[Saved entries]

Lemma entry_ok_swap (p p' x r : bytes) st args :
  Forall2 (entry_ok (p ++ x)) st args -> length p' = length p ->
  Forall (λ e, (length p <= e.1)%nat /\ forall j, e.2 = Some j -> (length p <= j)%nat) st ->
  Forall2 (entry_ok (p' ++ x ++ r)) st args.
Proof.
  intros Hf Hp Hlo. induction Hf as [|e a st args [H1 H2] Hf IH]; [constructor|].
  apply Forall_cons in Hlo as [[Hl1 Hl2] Hlo]. constructor; [|by apply IH].
  split; [by eapply has_string_swap|]. destruct (e.2) as [j|], (a.2); try done. eapply has_string_swap; [done|by apply Hl2|done].
Qed.

(** The URI with the query part, if there is one. *)
Definition target (path : bytes) (query : option bytes) : bytes :=
  path ++ match query with None => [] | Some q => 63 :: q end.

Definition query_arguments `{!UnescapeCallback (unescape_callback d)} (query : option bytes) : list (bytes * option bytes) :=
  match query with None => [] | Some q => arguments (unescape_callback d) q end.

Definition request_text (mth : bytes) (k : nat) (path : bytes) (query : option bytes) (ver : bytes) : bytes :=
  mth ++ 32 :: replicate k 32 ++ target path query ++ 32 :: ver.

Lemma finish_line_ok `{!UnescapeCallback (unescape_callback d)} c q1 path query R :
  memory (pool c) = q1 ++ target path query ++ 0 :: R -> pool_inv (pool c) -> no_nul (target path query) ->
  headers_received (req c) = [] -> room (pool c) (length (query_arguments query)) ->
  ∃ p g st, finish_line d env c (Z.of_nat (length q1)) ((λ _, Z.of_nat (length q1 + length path)) <$> query)
      = Some (with_mem (add_headers (set_pool c p) (arg_ref <$> st)) (q1 ++ decode (unescape_callback d) path ++ 0 :: g ++ R))
    /\ length (decode (unescape_callback d) path ++ 0 :: g) = length (target path query ++ [0])
    /\ pool_inv p /\ length (memory p) = length (memory (pool c))
    /\ (forall n, room (pool c) (length (query_arguments query) + n) -> room p n) /\ pos p = pos (pool c)
    /\ Forall2 (entry_ok (q1 ++ decode (unescape_callback d) path ++ 0 :: g)) st (query_arguments query).
Proof.
  intros Em Hp Hnn Hh Hr. unfold finish_line, target in *. destruct query as [q|]; cbn [fmap option_fmap option_map query_arguments] in *.
  - apply Forall_app in Hnn as [Hpath Hq]. apply no_nul_cons in Hq as [_ Hq].
    rewrite Em, <- app_assoc, <- app_comm_cons, (app_assoc q1), write_at by (rewrite length_app; lia).
    cbn [mbind option_bind]. replace (Z.to_nat (Z.of_nat (length q1 + length path) + 1)) with (length ((q1 ++ path) ++ [0]))
      by (rewrite !length_app; cbn [length]; lia).
    replace ((q1 ++ path) ++ 0 :: q ++ 0 :: R) with (((q1 ++ path) ++ [0]) ++ q ++ 0 :: R) by (by rewrite <- !app_assoc).
    destruct (parse_arguments_stored c ((q1 ++ path) ++ [0]) q R Hp Hq Hr) as (x & st & c1 & n & E & Hx & Hst & Hf).
    unfold store_argument in E. rewrite E. cbn [mbind option_bind]. rewrite Nat2Z.id.
    destruct (unescape_in_place (unescape_callback d) q1 path (x ++ R) Hpath) as (g & j & E2 & Hg).
    replace (((q1 ++ path) ++ [0]) ++ x ++ R) with (q1 ++ path ++ 0 :: x ++ R) by (by rewrite <- !app_assoc).
    rewrite E2. cbn [mbind option_bind]. destruct Hst as (p & -> & Hpi & Emp & Epp & Eep & Hlo).
    exists p, (g ++ x), st. rewrite <- app_assoc. split; [done|].
    split; [rewrite !length_app; cbn [length]; rewrite !length_app; cbn [length]; lia|].
    split; [done|]. split; [rewrite Emp, Em; repeat (rewrite length_app; cbn [length]); lia|]. split.
    + intros k. unfold room. rewrite Epp, Eep, <- (Forall2_length _ _ _ Hf). lia.
    + split; [done|]. replace (q1 ++ decode (unescape_callback d) path ++ 0 :: g ++ x)
        with ((q1 ++ decode (unescape_callback d) path ++ 0 :: g) ++ x ++ []) by (by rewrite app_nil_r, <- !app_assoc, <- app_comm_cons).
      eapply entry_ok_swap; [done| |done]. rewrite !length_app. cbn [length]. lia.
  - rewrite app_nil_r in *. rewrite Em. cbn [mbind option_bind]. rewrite Nat2Z.id.
    destruct (unescape_in_place (unescape_callback d) q1 path R Hnn) as (g & j & E2 & Hg).
    rewrite E2. cbn [mbind option_bind]. exists (pool c), g, []. split.
    { f_equal. unfold add_headers. cbn [fmap list_fmap]. rewrite app_nil_r. by destruct c as [? ? ? ? ? ? ? ? ? [] ?]. }
    split; [rewrite !length_app; cbn [length]; lia|]. split; [done|]. split; [by rewrite Em|]. split; [done|]. split; [done|constructor].
Qed.

Lemma split_version_ok q1 u ver post line_len line :
  0 < Z.of_nat (length u) -> 32 ∉ ver -> ver ≠ [] ->
  line + line_len = Z.of_nat (length q1 + length u + 1 + length ver) -> (length ver < Z.to_nat line_len)%nat ->
  split_version (q1 ++ u ++ 32 :: ver ++ post) line (Z.of_nat (length q1)) line_len
  = Some (q1 ++ u ++ 0 :: ver ++ post, Pool (Z.of_nat (length q1 + length u) + 1), Z.of_nat (length u)).
Proof.
  intros Hu Hv Hne El Hlen. unfold split_version.
  destruct (exists_last Hne) as (v & x & Ev). rewrite Ev in Hv. apply not_elem_of_app in Hv as [Hv Hx].
  apply not_elem_of_cons in Hx as [Hx _]. rewrite app_assoc.
  assert (line + line_len - 1 = Z.of_nat (length (q1 ++ u)) + Z.of_nat (length v) + 1) as ->.
  { rewrite El, Ev, !length_app. cbn [length]. lia. }
  assert (back_while true (Z.to_nat line_len) ((q1 ++ u) ++ 32 :: ver ++ post)
            (Z.of_nat (length (q1 ++ u)) + Z.of_nat (length v) + 1) (Z.of_nat (length q1))
          = Some (Z.of_nat (length (q1 ++ u)) + Z.of_nat (length v) + 1)) as ->.
  { assert (byte_at ((q1 ++ u) ++ 32 :: ver ++ post) (Z.of_nat (length (q1 ++ u)) + Z.of_nat (length v) + 1) = Some x) as Eb.
    { rewrite Ev. replace ((q1 ++ u) ++ 32 :: (v ++ [x]) ++ post) with (((q1 ++ u) ++ 32 :: v) ++ x :: post) by (by rewrite <- !app_assoc).
      apply byte_at_app. rewrite !length_app. cbn [length]. lia. }
    destruct (Z.to_nat line_len) eqn:E; [lia|]. cbn [back_while]. rewrite Eb. cbn [mbind option_bind].
    by destruct (Z.eqb_spec x 32). }
  cbn [mbind option_bind].
  assert (back_while false (Z.to_nat line_len) ((q1 ++ u) ++ 32 :: ver ++ post)
            (Z.of_nat (length (q1 ++ u)) + Z.of_nat (length v) + 1) (Z.of_nat (length q1))
          = Some (Z.of_nat (length (q1 ++ u)))) as ->.
  { apply back_while_word; [rewrite Ev, (length_app v); cbn [length]; lia|rewrite length_app; lia|rewrite Ev|lia].
    apply not_elem_of_app. split; [done|]. by apply not_elem_of_cons; split; [|apply not_elem_of_nil]. }
  cbn [mbind option_bind]. rewrite length_app.
  destruct (Z.ltb_spec (Z.of_nat (length q1)) (Z.of_nat (length q1 + length u))); [|lia].
  rewrite write_at by (rewrite length_app; lia). cbn [mbind option_bind]. rewrite <- app_assoc. do 2 f_equal. lia.
Qed.
End Line.

(** ** Theorem *)

Section Request_line.
Context `{Platform} (d : daemon_config) (env : reply_env).
Context `{!UnescapeCallback (unescape_callback d)} (c : MHD_Connection).
Context (pre mth : bytes) (k : nat) (path : bytes) (query : option bytes) (ver post : bytes).

Let line : bytes := request_text mth k path query ver.
Let t : bytes := target path query.

(** What is in front of the URI once the method has been cut off. *)
Definition before_uri : bytes := pre ++ mth ++ 0 :: replicate k 32.

Context (Em : memory (pool c) = pre ++ line ++ 0 :: post).
Context (Hmth : 32 ∉ mth) (Ht : 32 ∉ t) (Hpath : 63 ∉ path) (Hver : 32 ∉ ver) (Hvne : ver ≠ []) (Htne : t ≠ []).

Lemma length_before_uri : length before_uri = (length pre + length mth + 1 + k)%nat.
Proof. unfold before_uri. rewrite !length_app. cbn [length]. rewrite length_replicate. lia. Qed.

Lemma length_line : length line = (length mth + 1 + k + length t + 1 + length ver)%nat.
Proof.
  unfold line, request_text. fold t. rewrite !length_app. cbn [length]. rewrite !length_app, length_replicate.
  cbn [length]. lia.
Qed.

(** The line without its separators. *)
Definition cut_line_memory : bytes := before_uri ++ t ++ 0 :: ver ++ 0 :: post.
(** [case PP_PerformCheckMultipart]. *)
Definition check_multipart (pp : MHD_PostProcessor) (st : St) : option engine_result :=
  let plain := Break (set_value_offset 0 (set_state PP_ProcessValueToBoundary pp)) st 0 true in
  match content_type pp with
  | None => Some plain
  | Some ty =>
      mixed ← MHD_str_equal_caseless_n_ (cstr ty) (cstr (str "multipart/mixed")) (length (str "multipart/mixed"));
      if (mixed : bool) then
        r ← strstr (cstr ty) (str "boundary=");
        match r with
        | None => Some (Fail (set_state PP_Error (set_nested_boundary None pp)) st)
        | Some k =>
            d ← strdup (drop (k + length (str "boundary=")) (cstr ty));
            match d with
            | None => Some (Fail (set_state PP_Error (set_nested_boundary None pp)) st)
            | Some nb =>
                let pp := set_content_type None (set_nested_boundary (Some nb) pp) in
                Some (Break (set_state PP_Nested_Init (set_nlen (Z.of_nat (length nb)) pp)) st 0 true)
            end
        end
      else Some plain
  end.

(** [case PP_Nested_PerformMarking]. *)
Definition mark_fields (pp : MHD_PostProcessor) : MHD_PostProcessor :=
  let bit (f : option bytes) b := match f with Some _ => b | None => 0 end in
  set_have (Z.lor (Z.lor (Z.lor (bit (content_name pp) NE_content_name) (bit (content_type pp) NE_content_type))
                         (bit (content_filename pp) NE_content_filename))
                  (bit (content_transfer_encoding pp) NE_content_transfer_encoding)) pp.

Definition engine_step `{Platform} (pp : MHD_PostProcessor) (st : St) : option engine_result :=
  match state pp with
  | PP_Error => Some (Fail pp st)
  | PP_Done => Some (Fail (set_state PP_Error pp) st)
  | PP_Init =>
      '(_, pp, ioff) ← find_boundary pp (boundary pp) (blen pp) 0 PP_ProcessEntryHeaders PP_Done;
      Some (Break pp st ioff false)
  | PP_NextBoundary =>
      r ← find_boundary pp (boundary pp) (blen pp) 0 PP_ProcessEntryHeaders PP_Done;
      Some (boundary_state r st)
  | PP_ProcessEntryHeaders =>
      r ← process_multipart_headers (set_must_ikvi true pp) 0 PP_PerformCheckMultipart;
      Some (headers_state r st)
  | PP_PerformCheckMultipart => check_multipart pp st
  | PP_ProcessValueToBoundary =>
      r ← process_value_to_boundary pp st 0 (boundary pp) (blen pp) PP_PerformCleanup PP_Done;
      Some (value_state r)
  | PP_PerformCleanup =>
      let pp := set_nested_boundary None (free_unmarked (set_have NE_none pp)) in
      Some (Break (set_state PP_ProcessEntryHeaders pp) st 0 true)
  | PP_Nested_Init =>
      match nested_boundary pp with
      | None => Some (Fail (set_state PP_Error pp) st)
      | Some nb =>
          r ← find_boundary pp (Some (cstr nb)) (nlen pp) 0 PP_Nested_PerformMarking PP_NextBoundary;
          Some (boundary_state r st)
      end
  | PP_Nested_PerformMarking =>
      Some (Break (set_state PP_Nested_ProcessEntryHeaders (mark_fields pp)) st 0 true)
  | PP_Nested_ProcessEntryHeaders =>
      r ← process_multipart_headers (set_value_offset 0 pp) 0 PP_Nested_ProcessValueToBoundary;
      Some (headers_state r st)
  | PP_Nested_ProcessValueToBoundary =>
      r ← process_value_to_boundary pp st 0 (cstr <$> nested_boundary pp) (nlen pp)
            PP_Nested_PerformCleanup PP_NextBoundary;
      Some (value_state r)
  | PP_Nested_PerformCleanup =>
      Some (Break (set_state PP_Nested_ProcessEntryHeaders (free_unmarked pp)) st 0 true)
  | PP_ProcessValue | PP_ExpectNewLine => None
  end.

(** [memmove (buf, &buf[ioff], buffer_pos - ioff)]. *)
Definition consume (pp : MHD_PostProcessor) (ioff : nat) : option MHD_PostProcessor :=
  b ← memmove (buf pp) 0 (Z.of_nat ioff) (Z.of_nat (buffer_pos pp) - Z.of_nat ioff);
  Some (set_buffer_pos (buffer_pos pp - ioff) (set_buf b pp)).

(** Label [END]. *)
Definition multipart_end (pp : MHD_PostProcessor) (st : St) (post_data : bytes) (poff ioff : nat)
    : option (MHD_PostProcessor * St * bool) :=
  pp ← (if negb (ioff =? 0)%nat then consume pp ioff else Some pp);
  if (poff <? length post_data)%nat then Some (set_state PP_Error pp, st, false)
  else Some (pp, st, true).

(** One iteration after the input was moved into the buffer: the loop goes on
    with the given [state_changed], or the function ends. *)
Inductive multipart_result :=
| Again (pp : MHD_PostProcessor) (st : St) (state_changed : bool)
| Failed (pp : MHD_PostProcessor) (st : St)
| Ended (pp : MHD_PostProcessor) (st : St) (ioff : nat).

(** Label [AGAIN]. *)
Definition again (pp : MHD_PostProcessor) (st : St) (ioff : nat) (state_changed : bool) : option multipart_result :=
  if (0 <? ioff)%nat then pp ← consume pp ioff; Some (Again pp st true)
  else Some (Again pp st state_changed).

Definition multipart_step `{Platform} (pp : MHD_PostProcessor) (st : St) : option multipart_result :=
  r ← rn_step pp;
  match r with
  | Rn_again pp ioff => again pp st ioff false
  | Rn_fail pp => Some (Failed pp st)
  | Rn_main pp =>
      e ← engine_step pp st;
      match e with
      | Break pp st ioff changed => again pp st ioff changed
      | Fail pp st => Some (Failed pp st)
      | Goto_END pp st ioff => Some (Ended pp st ioff)
      end
  end.

Fixpoint multipart_loop `{Platform} (fuel : nat) (pp : MHD_PostProcessor) (st : St) (post_data : bytes) (poff : nat)
    (state_changed : bool) : option (MHD_PostProcessor * St * bool) :=
  if (poff <? length post_data)%nat || ((0 <? buffer_pos pp)%nat && state_changed) then
    match fuel with
    | O => None
    | S fuel' =>
        let max := Nat.min (buffer_size pp - buffer_pos pp) (length post_data - poff) in
        bs ← mem_read post_data (Z.of_nat poff) (Z.of_nat max);
        b ← mem_write (buf pp) (Z.of_nat (buffer_pos pp)) bs;
        let poff := (poff + max)%nat in
        let pp := set_buffer_pos (buffer_pos pp + max) (set_buf b pp) in
        if (max =? 0)%nat && negb state_changed && (poff <? length post_data)%nat
        then Some (set_state PP_Error pp, st, false)
        else
          r ← multipart_step pp st;
          match r with
          | Again pp st changed => multipart_loop fuel' pp st post_data poff changed
          | Failed pp st => Some (pp, st, false)
          | Ended pp st ioff => multipart_end pp st post_data poff ioff
          end
    end
  else multipart_end pp st post_data poff 0.

(** Enough iterations: every one of them consumes a byte of the buffer, takes
    one of at most four transitions that do not, or reads new input. *)
Definition multipart_fuel (pp : MHD_PostProcessor) (post_data : bytes) : nat :=
  (16 * (buffer_pos pp + length post_data + 1) * (length post_data + 2))%nat.

Definition post_process_multipart `{Platform} (pp : MHD_PostProcessor) (st : St) (post_data : bytes)
    : option (MHD_PostProcessor * St * bool) :=
  multipart_loop (multipart_fuel pp post_data) pp st post_data 0 true.

(** ** The public functions *)

Definition MHD_post_process `{Platform} (pp : option MHD_PostProcessor) (st : St) (post_data : bytes)
    : option (option MHD_PostProcessor * St * bool) :=
  if (length post_data =? 0)%nat then Some (pp, st, true)
  else
    match pp with
    | None => Some (None, st, false)
    | Some pp =>
        u ← has_prefix_caseless FORM_URLENCODED (encoding pp);
        if (u : bool) then '(pp, st, ret) ← post_process_urlencoded pp st post_data; Some (Some pp, st, ret)
        else
          m ← has_prefix_caseless MULTIPART_FORMDATA (encoding pp);
          if (m : bool) then '(pp, st, ret) ← post_process_multipart pp st post_data; Some (Some pp, st, ret)
          else Some (Some pp, st, false)
    end.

*HOW TO COMPLETE THIS TASK*
From the entries above, return exactly the line containing "Section Request_line.", the line containing "match d with", and all lines between, and nothing else.

*OUTPUT FOR THIS TASK*
Section Request_line.
Context `{Platform} (d : daemon_config) (env : reply_env).
Context `{!UnescapeCallback (unescape_callback d)} (c : MHD_Connection).
Context (pre mth : bytes) (k : nat) (path : bytes) (query : option bytes) (ver post : bytes).

Let line : bytes := request_text mth k path query ver.
Let t : bytes := target path query.

(** What is in front of the URI once the method has been cut off. *)
Definition before_uri : bytes := pre ++ mth ++ 0 :: replicate k 32.

Context (Em : memory (pool c) = pre ++ line ++ 0 :: post).
Context (Hmth : 32 ∉ mth) (Ht : 32 ∉ t) (Hpath : 63 ∉ path) (Hver : 32 ∉ ver) (Hvne : ver ≠ []) (Htne : t ≠ []).

Lemma length_before_uri : length before_uri = (length pre + length mth + 1 + k)%nat.
Proof. unfold before_uri. rewrite !length_app. cbn [length]. rewrite length_replicate. lia. Qed.

Lemma length_line : length line = (length mth + 1 + k + length t + 1 + length ver)%nat.
Proof.
  unfold line, request_text. fold t. rewrite !length_app. cbn [length]. rewrite !length_app, length_replicate.
  cbn [length]. lia.
Qed.

(** The line without its separators. *)
Definition cut_line_memory : bytes := before_uri ++ t ++ 0 :: ver ++ 0 :: post.
(** [case PP_PerformCheckMultipart]. *)
Definition check_multipart (pp : MHD_PostProcessor) (st : St) : option engine_result :=
  let plain := Break (set_value_offset 0 (set_state PP_ProcessValueToBoundary pp)) st 0 true in
  match content_type pp with
  | None => Some plain
  | Some ty =>
      mixed ← MHD_str_equal_caseless_n_ (cstr ty) (cstr (str "multipart/mixed")) (length (str "multipart/mixed"));
      if (mixed : bool) then
        r ← strstr (cstr ty) (str "boundary=");
        match r with
        | None => Some (Fail (set_state PP_Error (set_nested_boundary None pp)) st)
        | Some k =>
            d ← strdup (drop (k + length (str "boundary=")) (cstr ty));
            match d with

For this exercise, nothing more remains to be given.